For as long as I can remember, I've been incredibly drawn to that realm beyond 'reality'. What begins after science ends? What are the things our senses cannot perceive? Where does one draw the line between matter and spirit? If you look at my book shelf, you'll see at least a dozen titles on energy 'sciences', religion, mythology, philosophy, and allied subjects. I read endlessly about what lies 'beyond', but do I believe what I read? I can't tell. I don't know. Years of formal Western style education, combined with a deep interest in Eastern esoteric-ism, have turned me into this half-baked creature. A skeptical believer, a believing skeptic. I want to believe but I find myself compelled to question. A fine example of my personal paradox is that I have now simultaneously become a student of both – evidence-led history and archaeology, and intuition-led mysticism and mythology.

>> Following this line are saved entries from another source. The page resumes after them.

(** * configService: settings, model quotas, category quotas and worker keys

    A shallow embedding of [src/services/configService.js].

    The service is a thin layer of asynchronous functions over three
    SQLite tables and one collaborator, [syncToGitHub].  The embedding
    follows the code function by function:

    - JavaScript values are an inductive type [JsValue]; strings are
      sequences of UTF-16 code units; numbers are [Number.t];
    - the platform functions the service calls ([typeof], [String],
      [Number], [Number.isInteger], [Math.floor], [JSON.stringify],
      [JSON.parse]) are defined after ECMA-262;
    - [async]/[await] code is sequential: a computation is a function
      from the world to an outcome (returned value or thrown error) and
      the next world; the world holds the three tables and the trace of
      storage statements and sync invocations. *)

From Stdlib Require Import ZArith NArith Bool Lia Ascii String List Permutation.
Import ListNotations.

(** ** Strings

    A JavaScript string is a sequence of 16-bit code units.  String
    literals of the source are written [str "..."]. *)

Definition JsStr := list N.

Fixpoint str (s : string) : JsStr :=
  match s with
  | EmptyString => []
  | String c rest => N_of_ascii c :: str rest
  end.
Arguments str s : simpl never.

Fixpoint JsStr_eqb (a b : JsStr) : bool :=
  match a, b with
  | [], [] => true
  | x :: a', y :: b' => N.eqb x y && JsStr_eqb a' b'
  | _, _ => false
  end.

(** The order of strings: code unit by code unit. *)
Fixpoint string_less (a b : JsStr) : bool :=
  match a, b with
  | _, [] => false
  | [], _ :: _ => true
  | x :: a', y :: b' => N.ltb x y || (N.eqb x y && string_less a' b')
  end.

(** Code units with a role in number and JSON syntax. *)
Definition QUOTE : N := 34.
Definition BACKSLASH : N := 92.
Definition is_digit (c : N) : bool := N.leb 48 c && N.leb c 57.
Definition digit_unit (d : N) : N := (48 + d)%N.
Definition digit_value (c : N) : N := (c - 48)%N.

(** ** Decimal digits *)

Fixpoint digits_fuel (fuel : nat) (n : N) : list N :=
  match fuel with
  | O => []
  | S fuel' =>
      if N.ltb n 10 then [n]
      else digits_fuel fuel' (n / 10)%N ++ [(n mod 10)%N]
  end.

(** The decimal digits of [n], most significant first, without leading
    zero ([0] is the single digit 0). *)
Definition digits (n : N) : list N :=
  digits_fuel (S (N.to_nat (N.log2 n))) n.

(** The number a digit sequence denotes. *)
Definition digits_value (ds : list N) : N :=
  fold_left (fun acc d => (acc * 10 + d)%N) ds 0%N.

Fixpoint drop_zeros (ds : list N) : list N :=
  match ds with
  | d :: rest => if N.eqb d 0 then drop_zeros rest else ds
  | [] => []
  end.

(** The digits without their trailing zeros. *)
Definition significand (ds : list N) : list N := rev (drop_zeros (rev ds)).

(** ** Numbers

    A Number is NaN, an infinity, or a finite value [m * 10^e].  Every
    finite double is such a decimal, and [Number::toString] identifies a
    double with its shortest decimal expansion, so the finite doubles are
    modelled by their decimal expansions.  The sign of zero, rounding to 53
    bits and overflow to an infinity are outside the model; none of the
    operations below ([<], [===], [Number.isInteger], [Math.floor]) rounds. *)
Module Number.

Inductive t : Type :=
| NaN
| Infinity (negative : bool)
| Finite (m e : Z).

Definition of_Z (z : Z) : t := Finite z 0.

(** [m * 10^e] as a multiple of [10^e0], for [e0 <= e]. *)
Definition scale (m e e0 : Z) : Z := (m * 10 ^ (e - e0))%Z.

Definition compare_finite (m1 e1 m2 e2 : Z) : comparison :=
  let e0 := Z.min e1 e2 in
  Z.compare (scale m1 e1 e0) (scale m2 e2 e0).

(** Number::equal, the [===] of two Numbers. *)
Definition equal (x y : t) : bool :=
  match x, y with
  | Finite m1 e1, Finite m2 e2 =>
      match compare_finite m1 e1 m2 e2 with Eq => true | _ => false end
  | Infinity a, Infinity b => Bool.eqb a b
  | _, _ => false
  end.

(** Number::lessThan, the [<] of two Numbers; false when either is NaN. *)
Definition lessThan (x y : t) : bool :=
  match x, y with
  | NaN, _ | _, NaN => false
  | Infinity a, Infinity b => a && negb b
  | Infinity a, Finite _ _ => a
  | Finite _ _, Infinity b => negb b
  | Finite m1 e1, Finite m2 e2 =>
      match compare_finite m1 e1 m2 e2 with Lt => true | _ => false end
  end.

Definition isFinite (x : t) : bool :=
  match x with Finite _ _ => true | _ => false end.

(** [Number.isInteger] on a Number. *)
Definition isInteger (x : t) : bool :=
  match x with
  | Finite m e => Z.leb 0 e || Z.eqb (m mod 10 ^ (- e))%Z 0
  | _ => false
  end.

(** [Math.floor] on a Number. *)
Definition floor (x : t) : t :=
  match x with
  | Finite m e => if Z.leb 0 e then Finite m e else Finite (m / 10 ^ (- e))%Z 0
  | _ => x
  end.

Definition exponent_part (ex : Z) : JsStr :=
  (if Z.ltb ex 0 then str "-" else str "+")
    ++ map digit_unit (digits (Z.abs_N ex)).

(** The digits [s] of a positive value [s * 10^(n - k)], [k] the number
    of digits, as Number::toString writes them (ECMA-262 6.1.6.1.20,
    steps 6 to 10). *)
Definition format (s : list N) (n : Z) : JsStr :=
  let k := Z.of_nat (length s) in
  if Z.leb k n && Z.leb n 21 then
    map digit_unit s ++ repeat 48%N (Z.to_nat (n - k))
  else if Z.ltb 0 n && Z.leb n 21 then
    map digit_unit (firstn (Z.to_nat n) s)
      ++ str "." ++ map digit_unit (skipn (Z.to_nat n) s)
  else if Z.ltb (-6) n && Z.leb n 0 then
    str "0." ++ repeat 48%N (Z.to_nat (- n)) ++ map digit_unit s
  else
    match s with
    | [] => []
    | [d] => digit_unit d :: str "e" ++ exponent_part (n - 1)
    | d :: more =>
        digit_unit d :: str "." ++ map digit_unit more
          ++ str "e" ++ exponent_part (n - 1)
    end.

(** Number::toString with radix 10: the significant digits are those of
    the mantissa without its trailing zeros. *)
Definition toString (x : t) : JsStr :=
  match x with
  | NaN => str "NaN"
  | Infinity negative => if negative then str "-Infinity" else str "Infinity"
  | Finite m e =>
      if Z.eqb m 0 then str "0" else
      let ds := digits (Z.abs_N m) in
      let s := significand ds in
      (if Z.ltb m 0 then str "-" else [])
      ++ format s (Z.of_nat (length s)
                   + (e + Z.of_nat (length ds - length s)))
  end.

End Number.

(** ** Values

    The values the service handles: primitives, arrays and plain objects.
    An object is the list of its own properties, a well-formed object has no
    repeated key.  JavaScript enumerates integer-like keys first; that
    reordering is not modelled, and the service reads properties by name
    only. *)
#[local] Unset Elimination Schemes.
Inductive JsValue : Type :=
| JsUndefined
| JsNull
| JsBoolean (b : bool)
| JsNumber (n : Number.t)
| JsString (s : JsStr)
| JsArray (items : list JsValue)
| JsObject (props : list (JsStr * JsValue)).
#[local] Set Elimination Schemes.

(** Induction on values, with the property of every element of an array and
    of every property value of an object. *)
Fixpoint JsValue_induction (Q : JsValue -> Prop)
  (Hundefined : Q JsUndefined) (Hnull : Q JsNull)
  (Hboolean : forall b, Q (JsBoolean b))
  (Hnumber : forall n, Q (JsNumber n))
  (Hstring : forall s, Q (JsString s))
  (Harray : forall items, Forall Q items -> Q (JsArray items))
  (Hobject : forall props, Forall (fun kv => Q (snd kv)) props -> Q (JsObject props))
  (v : JsValue) {struct v} : Q v :=
  match v with
  | JsUndefined => Hundefined
  | JsNull => Hnull
  | JsBoolean b => Hboolean b
  | JsNumber n => Hnumber n
  | JsString s => Hstring s
  | JsArray items =>
      Harray items
        ((fix all (l : list JsValue) : Forall Q l :=
            match l with
            | [] => Forall_nil Q
            | x :: l' =>
                Forall_cons x
                  (JsValue_induction Q Hundefined Hnull Hboolean Hnumber
                     Hstring Harray Hobject x)
                  (all l')
            end) items)
  | JsObject props =>
      Hobject props
        ((fix all (l : list (JsStr * JsValue))
            : Forall (fun kv => Q (snd kv)) l :=
            match l with
            | [] => Forall_nil _
            | kv :: l' =>
                Forall_cons kv
                  (match kv as p return Q (snd p) with
                   | (k, x) =>
                       JsValue_induction Q Hundefined Hnull Hboolean Hnumber
                         Hstring Harray Hobject x
                   end)
                  (all l')
            end) props)
  end.

Definition num (z : Z) : JsValue := JsNumber (Number.of_Z z).

(** The [typeof] operator. *)
Definition typeof (v : JsValue) : JsStr :=
  match v with
  | JsUndefined => str "undefined"
  | JsNull => str "object"
  | JsBoolean _ => str "boolean"
  | JsNumber _ => str "number"
  | JsString _ => str "string"
  | JsArray _ => str "object"
  | JsObject _ => str "object"
  end.

Definition is_undefined (v : JsValue) : bool :=
  match v with JsUndefined => true | _ => false end.

Definition is_null (v : JsValue) : bool :=
  match v with JsNull => true | _ => false end.

(** [v === n] for a Number [n]. *)
Definition strict_equals_number (v : JsValue) (n : Number.t) : bool :=
  match v with JsNumber x => Number.equal x n | _ => false end.

(** ToBoolean (ECMA-262 7.1.2). *)
Definition ToBoolean (v : JsValue) : bool :=
  match v with
  | JsUndefined | JsNull => false
  | JsBoolean b => b
  | JsNumber Number.NaN => false
  | JsNumber (Number.Finite m _) => negb (Z.eqb m 0)
  | JsNumber (Number.Infinity _) => true
  | JsString s => match s with [] => false | _ => true end
  | JsArray _ | JsObject _ => true
  end.

Fixpoint join (sep : JsStr) (parts : list JsStr) : JsStr :=
  match parts with
  | [] => []
  | [p] => p
  | p :: more => p ++ sep ++ join sep more
  end.

(** ToString (ECMA-262 7.1.17), the [String(value)] of the source.  An array
    is joined with commas, [null] and [undefined] elements as the empty
    string; a plain object is "[object Object]". *)
Fixpoint ToString (v : JsValue) : JsStr :=
  match v with
  | JsUndefined => str "undefined"
  | JsNull => str "null"
  | JsBoolean b => if b then str "true" else str "false"
  | JsNumber n => Number.toString n
  | JsString s => s
  | JsArray items =>
      join (str ",")
        (map (fun x => match x with
                       | JsUndefined | JsNull => []
                       | _ => ToString x
                       end) items)
  | JsObject _ => str "[object Object]"
  end.
(** * superwheelie: configuration resolution, version matching and build
    orchestration

    A shallow embedding of [pkg/config] (the schema types, validate.go and
    parse.go) and of [pkg/builder] (builder.go, python.go), with the
    properties of the behaviour specification proved against it.

    Go strings are byte sequences and are modelled by [string] (a sequence
    of 8-bit [ascii] values); Go's [int] is modelled by [Z]; a Go
    [map[string]string] by [gmap string string]; a Go result pair
    [(T, error)] by a Rocq pair whose second component is [option error]. *)

From Stdlib Require Import ZArith Ascii String List Bool Lia.
From stdpp Require Import base option list strings gmap fin_maps.

Local Open Scope Z_scope.

(** ** Go standard library: package [strings] *)

Module Strings.

(** Byte value of a character. *)
Definition code (c : ascii) : N := N_of_ascii c.

(** [strings.HasPrefix(s, prefix)]. *)
Definition HasPrefix (s p : string) : bool := String.prefix p s.

(** [s[n:]]: the string without its first [n] bytes. *)
Fixpoint dropBytes (n : nat) (s : string) : string :=
  match n, s with
  | O, _ => s
  | S n', String _ t => dropBytes n' t
  | S _, EmptyString => EmptyString
  end.

(** [strings.Split(s, sep)] for a one-byte separator, the only kind the
    program uses ("." and ","): the result always has at least one
    element and [Split "" sep] is [[""]]. *)
Fixpoint Split (s : string) (sep : ascii) : list string :=
  match s with
  | EmptyString => [EmptyString]
  | String c t =>
      if Ascii.eqb c sep then EmptyString :: Split t sep
      else match Split t sep with
           | h :: r => String c h :: r
           | [] => [String c EmptyString]
           end
  end.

However, in my quest for answers, I lap up books like 'The Journey After Life' when they come my way. 'The Journey After Life' is written by Cyndi Dale, an American healer, speaker and author. She has written several books on Chakras and other energy paradigms, has intuitively healed hundreds of people and continues to do such work, thanks to her psychic abilities. In this book she deals with the subjects of death, the soul, and afterlife. She also talks extensively about spirit beings, angels, dark souls, faeries and so on, and their role in our lives. She elaborates upon the nature of the soul, drawing from religious sources as well as quantum physics! Dale's book not only shows the extent of her 'research', but also her intuitive understanding of human nature and compassion. It was the latter that quite affected me as I was reading this book.

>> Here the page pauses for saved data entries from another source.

Lemma logStep_trans (u v w : Bodkin) : logStep u v -> logStep v w -> logStep u w.
Proof.
  intros (C1 & l1 & E1 & F1) (C2 & l2 & E2 & F2). split; [congruence|].
  exists (l1 ++ l2); split; [rewrite E2, E1, app_assoc; reflexivity|].
  intro T; apply Forall_app; split; [exact (F1 T) | apply F2; rewrite C1; exact T].
Qed.

Lemma graft_log (u : Bodkin) (fp : list string) (n : fieldPos) (u' : Bodkin) :
  graft u fp n = Some u' -> exists p t, changes u' = changes u ++ [Added p t].
Proof. unfold graft; intro H; open_result H; simpl; eexists; eexists; reflexivity. Qed.

Lemma upgradeType_log (u : Bodkin) (op : list string) (o n : fieldPos) (t : Type_)
  (u' : Bodkin) :
  upgradeType u op o n t = Some u' ->
  changes u' = changes u \/ exists p a b, changes u' = changes u ++ [Changed p a b].
Proof.
  unfold upgradeType; intro H; open_result H;
    first [left; reflexivity | right; simpl; do 3 eexists; reflexivity].
Qed.

Lemma graft_logStep (u : Bodkin) (fp : list string) (n : fieldPos) (u' : Bodkin) :
  graft u fp n = Some u' -> logStep u u'.
Proof.
  intro G. destruct (graft_frame u fp n u' G) as [C _]. destruct (graft_log u fp n u' G) as (p & t & E).
  split; [exact C|]. exists [Added p t]; split; [exact E | intros _; repeat constructor].
Qed.

Lemma convert_logStep (u : Bodkin) (p : list string) (kin n : fieldPos) (u' : Bodkin) :
  convert u p kin n = Some u' -> logStep u u'.
Proof.
  intro H. destruct (convert_frame u p kin n u' H) as [C _]. split; [exact C|].
  unfold convert in H. destruct (typeConversion (cfg u)) eqn:T.
  - assert (L : changes u' = changes u \/ exists p a b, changes u' = changes u ++ [Changed p a b]).
    { repeat match type of H with
             | Some _ = Some _ => injection H as <-; left; reflexivity
             | upgradeType _ _ _ _ _ = Some _ => eapply upgradeType_log; exact H
             | None = Some _ => discriminate H
             | context [match ?x with _ => _ end] => destruct x eqn:?
             | context [if ?x then _ else _] => destruct x eqn:?
             end. }
    destruct L as [L|(q & a & b & L)];
      [exists []; rewrite app_nil_r | exists [Changed q a b]]; (split; [exact L | discriminate]).
  - injection H as <-. exists []; rewrite app_nil_r; split; [reflexivity | constructor].
Qed.

Lemma mergeAll_logStep (mergeAt : list string) (u : Bodkin) (l : list fieldPos) (u' : Bodkin) :
  mergeAll mergeAt u l = Some u' -> logStep u u'.
Proof.
  apply mergeAll_steps; [exact logStep_refl | exact logStep_trans | exact graft_logStep
                        | exact convert_logStep].
Qed.
(** * The traffic forwarder of nautilus-server, as interaction trees

    [src/nautilus-server/traffic_forwarder.py] bridges a TCP listening
    socket and a VSOCK peer.  Its three functions ([server], [forward],
    [main]) talk to the operating system through socket calls and two of
    them loop forever, so each is embedded as an interaction tree over the
    calls it makes.  A run is observed by executing the tree against an
    arbitrary environment (a handler answering every call) for a bounded
    number of steps, recording the calls and their answers.

    Two methods of [nautilus_deploy_improved.py] that build text,
    [update_expose_enclave_script] and [generate_user_data], are embedded
    as functions on strings. *)

From Stdlib Require Import String List ZArith Lia Bool.
From Stdlib Require DecimalString.
From ITree Require Import ITree Eq.Shallow.
Import ListNotations.
Import ITreeNotations.
Local Open Scope itree_scope.
Local Open Scope Z_scope.

(** ** Data *)

(** A socket object is identified by the handle the environment gave it. *)
Definition sock := nat.

(** A [bytes] object. *)
Definition bytes := list Byte.byte.

(** Python truthiness of a [bytes]/[str] value: non-empty. *)
Definition truthy (string : bytes) : bool :=
  match string with
  | [] => false
  | _ :: _ => true
  end.

(** The exceptions the code tells apart: [forward] has one handler for
    [ConnectionResetError] and one for every other [Exception]. *)
Inductive exn : Type :=
| ConnectionResetError (errno : Z)
| OSError (errno : Z)
| RuntimeError
| IndexError
| ValueError.

Inductive address_family : Type := AF_INET | AF_VSOCK.

Inductive shut_how : Type := SHUT_RD | SHUT_WR.

(** The address [accept] returns along with the client socket. *)
Definition peer_addr : Type := string * Z.

(** What a [threading.Thread] object was built to run. *)
Inductive thread_target : Type :=
| target_forward (source destination : sock)
| target_server (local_ip : string) (local_port remote_cid remote_port : Z).

(** The lines the program prints. *)
Inductive message : Type :=
| info_listening (local_ip : string) (local_port : Z)
| info_accepted (addr : peer_addr)
| error_handling_connection (e : exn)
| error_server (e : exn)
| warn_connection_reset (e : exn)
| error_unexpected_socket_exception (e : exn)
| starting_forwarder (local_ip : string) (local_port remote_cid remote_port : Z).

(** ** Calls to the environment

    Every call that can raise answers [inl e] (the exception) or [inr v]
    (the value returned); a [try] block is the sequence of its calls, each
    followed by a match on its answer that runs the [except] clause on
    [inl e].  [close], [print] and [time.sleep] are taken to return
    always.  Starting a thread is a call too: what the thread then does is
    [thread_code] of its target, run on its own. *)
Inductive sockE : Type -> Type :=
| Socket (family : address_family) : sockE (exn + sock)
| SetSockOpt (s : sock) : sockE (exn + unit)
| Bind (s : sock) (local_ip : string) (local_port : Z) : sockE (exn + unit)
| Listen (s : sock) (backlog : Z) : sockE (exn + unit)
| Accept (s : sock) : sockE (exn + sock * peer_addr)
| Connect (s : sock) (remote_cid remote_port : Z) : sockE (exn + unit)
| Recv (s : sock) (bufsize : Z) : sockE (exn + bytes)
| SendAll (s : sock) (data : bytes) : sockE (exn + unit)
| Shutdown (s : sock) (how : shut_how) : sockE (exn + unit)
| Close (s : sock) : sockE unit
| Print (m : message) : sockE unit
| Sleep (secs : Z) : sockE unit
| ThreadStart (t : thread_target) : sockE (exn + unit).

Notation "'call' c ;;; k" := (ITree.bind (ITree.trigger c) (fun _ => k))
  (at level 61, c at next level, right associativity) : itree_scope.

(** How a call of one of the three functions ends: it raises ([inl e])
    or returns [None] ([inr tt]). *)
Definition outcome : Type := exn + unit.
Definition returned : outcome := inr tt.

(** ** [forward] (lines 54-74) *)

(** What the matching [except] clause of [forward] prints: the first
    clause takes [ConnectionResetError], the second every other
    [Exception]. *)
Definition except_message (e : exn) : message :=
  match e with
  | ConnectionResetError _ => warn_connection_reset e
  | _ => error_unexpected_socket_exception e
  end.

Just a few pages into the book, and I felt connected with her. I felt her spiritual presence in the room, as I sat holding the book, like I would hold her hand. Ever so often, I would find myself crying as I read her kind words. I was reminded of my spiritual mentor, Shilpa Inamdar – also an energy practitioner and healer – in whose kind presence I always felt so purged and refreshed. In her wonderful manner of communicating, Dale introduces the concept of death as a part of life in the introductory chapters, which form the first part of the book. She says how all life is light, as everything emanates from the great White Light. I found this idea very similar to the Hindu idea of Brahman, from which all creation and life emanates and into which everything culminates.
However, Dale's idea of the great source of light is not all that simple, as she speaks about several Planes of Light through which a spirit travels before it reaches 'Ultimate Consciousness'. The second part of the book describes these planes in great details, with a chapter dedicated to each of the 13 planes of light. She associates every plane with a chakra, explains what it means, what a soul's purpose on that plane is, who the guiding beings on that plane are, how to 'visit' and benefit from that plane even when one is alive and what their corresponding metals, colours and mediation techniques are. It is greatly practical book from this perspective, but the key is belief.
Despite my initial 'connection' with the book, there were times when there was a complete lapse of faith and what I read appeared to me as gibberish, or fantasy at best. I might as well have been reading a book on nuclear physics, because I had no clue what was going on. Because with my limited knowledge and ordinary perceptions, there is no way of ever corroborating the contents of this book, and I was always teetering on the edge of (dis)belief. Spirits, guardian angels, tunnels of white light, NDEs, curses, ghosts and other such ideas are hard to stomach but there are great takeaways from this book in terms of love, humanity, kindness and compassion. Choose what you will.